前に個人的映画ランキングを洋画編邦画編と分けて紹介しました。
今回はアニメに限定していくつかおすすめを紹介したいと思います。

アニメは実写では表現できない演出や世界観があり、また別の楽しみ方ができるので馴染みのない人などは参考にしてもらえると嬉しいです。

 

 

○『東京ゴッドファーザーズ』

 

〈あらすじ〉

東京・新宿。元競輪選手のギンちゃん、元ドラッグ・クイーンのハナちゃん、家出少女のミユキのホームレス3人は、町の片隅で威勢よく生きていた。そんな彼らはクリスマスの夜、ゴミ置き場の中からひとりの赤ん坊を見つける。
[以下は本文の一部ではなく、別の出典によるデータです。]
(** *** Executable steps *)

(** Copies of rows that come back together, with the same value. *)
Definition copies_batch (L : Z) (ls : list (Z * Z)) (x : T) : TokenBatch T :=
  {| tb_data := replicate (length ls) x;
     tb_meta := {| shape := [zlen ls; hidden_size]; md_dtype := "bf16"; layer_id := L; req_ids := ls.*1; exp_ids := [];
                   topk_weights := []; attn_dp_ranks := replicate (length ls) 0; init_prefill_lens := ls.*2;
                   num_prefill_seqs := None; num_prefill_tokens := None; num_decode_tokens := None |} |}.

Lemma copies_deliverable (s : Station T) L ls x f :
  0 < L <= num_layers -> flight s = ((fun y => (L, y)) <$> ls) ++ f -> deliverable num_layers s (copies_batch L ls x) f.
Proof.
  intros HL Hf. split; [done|..].
  - exists (zlen ls), [hidden_size]. unfold zlen. cbn. rewrite !length_fmap, !length_replicate. done.
  - rewrite Hf. unfold labels. cbn. by rewrite zip_fst_snd.
Qed.

Inductive sys_action : Type :=
  | SControl (a : action)
  | SAdmit (tr : TokenizedRequest)
  | SChoose
  | STurn (stash : Z -> T)
  | SArrive (L : Z) (ls : list (Z * Z)) (x : T).

(** On rank 0. *)
Definition sys_exec (y : System) (a : sys_action) : option System :=
  w ← workers (cluster y) !! 0%nat;
  s ← stations y !! 0%nat;
  match a with
  | SControl (Admit _ _) => None
  | SControl a => c ← exec rand hidden_size prompt bs max_pages min_tokens (cluster y) a; Some {| cluster := c; stations := stations y |}
  | SAdmit tr =>
      match stages w !! tr_req_id tr with
      | Some (Sent tr') =>
          if decide (tr_req_id tr' = tr_req_id tr) then
            match admit_station rand top_k num_groups hidden_size 0 tr' w s with Ok (w', s') => Some (set_rank 0 w' s' y) | Raise _ => None end
          else None
      | _ => None
      end
  | SChoose => Some (set_rank 0 w (choose s) y)
  | STurn stash =>
      match take_turn add std_sort top_k num_groups hidden_size num_layers 0 stash w s with Ok (w', s') => Some (set_rank 0 w' s' y) | Raise _ => None end
  | SArrive L ls x =>
      if decide (0 < L <= num_layers /\ flight s = ((fun y => (L, y)) <$> ls) ++ drop (length ls) (flight s)) then
        match arrive top_k num_groups (copies_batch L ls x) (drop (length ls) (flight s)) s with Ok s' => Some (set_rank 0 w s' y) | Raise _ => None end
      else None
  end.

Definition sys_exec_all (l : list sys_action) (y : System) : option System := foldl (fun y a => y ≫= fun y => sys_exec y a) (Some y) l.

Lemma exec_control y a y' :
  (forall r tr, a <> Admit r tr) -> exec rand hidden_size prompt bs max_pages min_tokens y a = Some y' -> control_step prompt bs max_pages min_tokens y y'.
Proof.
  destruct a as [it| |r tr]; cbn [exec]; intros Ha.
  - case_decide as Hd; [|done]. intros [= <-]. destruct Hd as (? & ? & ?). by apply cl_put.
  - destruct (loop_step (csys y)) as [[s'|]|] eqn:E; try done. intros [= <-]. by apply cl_loop.
  - by destruct (Ha r tr).
Qed.

Lemma sys_exec_step y a y' : sys_exec y a = Some y' -> sys_step y y'.
Proof.
  unfold sys_exec. destruct (workers (cluster y) !! 0%nat) as [w|] eqn:Hw; [|done]. destruct (stations y !! 0%nat) as [s|] eqn:Hs; [|done]. cbn [mbind option_bind].
  destruct a as [a|tr| |stash|L ls x].
  - intros E. assert (Ha : forall r tr, a <> Admit r tr) by (by intros ? ? ->).
    destruct (exec _ _ _ _ _ _ (cluster y) a) as [c|] eqn:Ec; [|by destruct a].
    assert (y' = {| cluster := c; stations := stations y |}) as -> by (destruct a; cbn in E; congruence). apply sy_control. by eapply exec_control.
  - destruct (stages w !! tr_req_id tr) as [[tr'| |]|] eqn:Et; try done. case_decide as Hd; [|done].
    destruct (admit_station _ _ _ _ _ _ _ _) as [[w' s']|] eqn:E; [|done]. intros [= <-]. eapply sy_admit; [done|done| |exact E]. by rewrite Hd.
  - intros [= <-]. by eapply sy_choose.
  - destruct (take_turn _ _ _ _ _ _ _ _ _ _) as [[w' s']|] eqn:E; [|done]. intros [= <-]. by eapply sy_turn.
  - case_decide as Hd; [|done]. destruct (arrive _ _ _ _ _) as [s'|] eqn:E; [|done]. intros [= <-].
    eapply sy_arrive; [done|done|by apply copies_deliverable; apply Hd|exact E].
Qed.
(** Every piece goes to the one place its rows are for. *)
Lemma send_routes r (b : Tagged T) (g : Z -> Z) :
  rows_ok (length (tb_data (tagged b))) (tagged b) -> batch_tag b <> TOKENIZER -> length (dest_column b) = length (tb_data (tagged b)) ->
  (forall x, x ∈ dest_column b -> exists c, channel_of (dispatcher r) (batch_tag b) x = Ok c /\ vec_at (peers r) c = Ok (g x)) ->
  exists sends out sizes, _send_once b (dispatcher r) = Ok sends /\
    py_map (fun '(c, b) => dst ← vec_at (peers r) c; Ok (dst, b)) sends = Ok out /\
    out.*2 = pieces b sizes /\ sum_list sizes = length (tb_data (tagged b)) /\ Forall (fun o => batch_tag o.2 = batch_tag b) out /\
    Forall (fun o : Z * Tagged T => dest_column o.2 <> [] /\ Forall (fun x => g x = o.1) (dest_column o.2)) out.
Proof.
  intros Hb Ht Hlen Hg. destruct (send_ok (dispatcher r) b _ Hb Ht Hlen) as (sizes & cs & sends & Hr & E & Hp & Hs).
  { apply Forall_forall. intros x Hx. by destruct (Hg x Hx) as (c & -> & _). }
  pose proof (ru_sum _ _ _ _ Hr) as Hsum. rewrite Hlen in Hsum. exists sends.
  destruct (py_map_total (fun '(c, b) => dst ← vec_at (peers r) c; Ok (dst, b))
    (fun (s o : Z * Tagged T) => o.2 = s.2 /\ dest_column s.2 <> [] /\ Forall (fun x => g x = o.1) (dest_column s.2)) sends) as (out & Eo & Ho).
  - intros [c p] Hin. rewrite Forall_forall in Hs. destruct (Hs _ Hin) as [Hne Hc]. cbn [fst snd] in *.
    assert (Hsub : forall x, x ∈ dest_column p -> x ∈ dest_column b).
    { assert (Hpi : p ∈ pieces b sizes) by (rewrite <-Hp; by apply (list_elem_of_fmap_2 snd _ (c, p))). intros x Hx.
      rewrite <-(cuts_concat sizes (dest_column b)), <-dest_pieces by lia. apply list_elem_of_In, in_concat. exists (dest_column p). rewrite <-!list_elem_of_In. split; [by apply list_elem_of_fmap_2|done]. }
    rewrite Forall_forall in Hc. destruct (dest_column p) as [|x l] eqn:El; [done|].
    destruct (Hg x (Hsub x ltac:(left))) as (c' & Hc' & Hd). rewrite Hc in Hc' by left. injection Hc' as <-. rewrite Hd. cbn [mbind res_bind].
    eexists. split; [reflexivity|]. cbn [fst snd]. split; [done|]. split; [done|]. apply Forall_forall. intros y Hy.
    destruct (Hg y (Hsub y Hy)) as (c' & Hc' & Hd'). rewrite Hc in Hc' by done. injection Hc' as <-. rewrite Hd in Hd'. by injection Hd' as ->.
  - assert (Hout : out.*2 = pieces b sizes) by (rewrite <-Hp; clear -Ho; induction Ho as [|s o ss os (H1 & _) _ IH]; [done|]; cbn; by rewrite H1, IH).
    exists out, sizes. split; [done|]. split; [done|]. split; [done|]. split; [done|]. split.
    + apply Forall_fmap with (f := snd) (P := fun p : Tagged T => batch_tag p = batch_tag b). rewrite Hout. by apply pieces_forall.
    + apply Forall_lookup. intros i o Hi. destruct (Forall2_lookup_r _ _ _ _ _ Ho Hi) as (s & _ & -> & H1). done.
Qed.

Lemma out_away (out : list (Z * Tagged T)) : (out ≫= fun x => away_of x.2) = out.*2 ≫= away_of.
Proof. induction out as [|x out IH]; [done|]. cbn [mbind list_bind fmap list_fmap]. f_equal. exact IH. Qed.

(** What a send puts on the wires: pieces with the tag of the batch, none of them empty. *)
Definition sent (b : Tagged T) (out : list (Z * Tagged T)) : Prop :=
  Forall (fun o => batch_tag o.2 = batch_tag b /\ rows (tagged o.2) <> []) out /\ out.*2 ≫= away_of = away_of b.

Lemma sent_pieces (P' : Tagged T -> Prop) (key : Row (T := T) -> Z) (g : Z -> Z) (b : Tagged T) sizes (out : list (Z * Tagged T)) :
  out.*2 = pieces b sizes -> rows_ok (length (tb_data (tagged b))) (tagged b) -> sum_list sizes = length (tb_data (tagged b)) ->
  Forall (fun o => batch_tag o.2 = batch_tag b) out -> Forall (fun o : Z * Tagged T => dest_column o.2 <> [] /\ Forall (fun x => g x = o.1) (dest_column o.2)) out ->
  Forall P' out.*2 -> (forall p, P' p -> dest_column p = key <$> rows (tagged p)) -> sent b out.
Proof.
  intros Hout Hb Hs Ht Hne HP Hkey. split; [|rewrite Hout; by apply away_pieces]. rewrite Forall_fmap in HP. apply Forall_forall. intros o Ho.
  rewrite Forall_forall in Ht, Hne, HP. split; [by apply Ht|]. destruct (Hne o Ho) as [Hd _]. rewrite (Hkey _ (HP o Ho)) in Hd. by intros E; rewrite E in Hd.
Qed.

(** A piece goes to the rank its rows are for. *)
Lemma piece_arrives (P' : Tagged T -> Prop) (key : Row (T := T) -> Z) (g : Z -> Z) (out : list (Z * Tagged T)) :
  Forall (fun o : Z * Tagged T => dest_column o.2 <> [] /\ Forall (fun x => g x = o.1) (dest_column o.2)) out -> Forall P' out.*2 ->
  (forall p, P' p -> dest_column p = key <$> rows (tagged p)) -> (forall p x, P' p -> x ∈ dest_column p -> 0 <= g x < Z.of_nat R) ->
  Forall (fun o => P' o.2 /\ exists d, o.1 = Z.of_nat d /\ (d < R)%nat /\ Forall (fun r => g (key r) = Z.of_nat d) (rows (tagged o.2))) out.
Proof.
  intros Ho HP Hkey Hg. rewrite Forall_fmap in HP. apply Forall_forall. intros [dst p] Hin. rewrite Forall_forall in Ho, HP.
  destruct (Ho _ Hin) as [Hne Hall]. specialize (HP _ Hin). cbn [fst snd compose] in *. split; [done|].
  destruct (dest_column p) as [|x l] eqn:El; [done|]. pose proof (Forall_inv Hall) as Hx. cbn in Hx.
  pose proof (Hg p x HP ltac:(rewrite El; left)) as Hr. rewrite Hx in Hr. exists (Z.to_nat dst). split; [lia|]. split; [lia|].
  rewrite <-El, (Hkey p HP), Forall_fmap in Hall. eapply Forall_impl; [exact Hall|]. intros r' Hr'. cbn in *. lia.
Qed.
ギンちゃんは、すぐに警察に届けるべきだと主張するが、ずっと赤ん坊を欲しがっていたハナちゃんは、勝手に“清子”と命名して大はしゃぎ。結局、ハナちゃんに押し切られる形で3人は自分たちで清子の親探しをすることに。手掛かりはスナックの名刺と数枚の写真だけ。それでも3人は希望を抱いて奔走するのだが…。

 

今敏監督の有名な作品です。今敏監督といえば代表作に『パプリカ』『パーフェクトブルー』があげられます。
この監督は日本での知名度が世間的に浸透しているわけではありませんが、海外での評価は非常に高く、新たな演出方法を多く生み出したとして、現代ハリウッド映画の演出の基になったとも言われています。『ブラック・スワン』なんかは完全に『パーフェクト・ブルー』のオマージュですね。

 

そんな今敏監督作品の中でも『東京ゴッドファーザーズ』は話の展開もわかりやすく、ギャグも多く盛り込まれており、そして最後にはあたたかい気持ちになる、観やすくて楽しい作品になっています。
今敏監督作品を観たことない方はこの作品から入るのがおすすめです。

 

 

○『千年女優』

 

〈あらすじ〉

小さな映像制作会社の社長・立花は、かつて一世を風靡した昭和の大女優・藤原千代子のドキュメンタリーを作るため、人里離れた千代子の邸宅を訪れる。30年前に突如として銀幕から姿を消し、隠遁生活を送っていた千代子は、立花が持参した1本の鍵を見て、思い出を語りはじめる。千代子の語りは、いつしか現実と映画のエピソードが渾然一体となり、波乱万丈の物語へと発展していく。

 

こちらも同じく今敏監督作品。個人的にこの映画が最も今敏監督の特徴が表れているのではないかと思います。
というのも、今敏監督作品は何れも「現実世界と幻想世界の境目を曖昧にする」手法が取られています。先に紹介した『東京ゴッドファーザーズ』でもそうなんですが、登場人物に現実で起こっていることと、登場人物たちの空想の世界を曖昧に描くことで、視聴者を混乱させ疾走感と臨場感を与えます。

 

『千年女優』ではいっそ狂気とも思える女の恋を、現実と芝居を織り交ぜこれでもかというほど曖昧にすることで、その想いの激しさを表している大変良作になっています。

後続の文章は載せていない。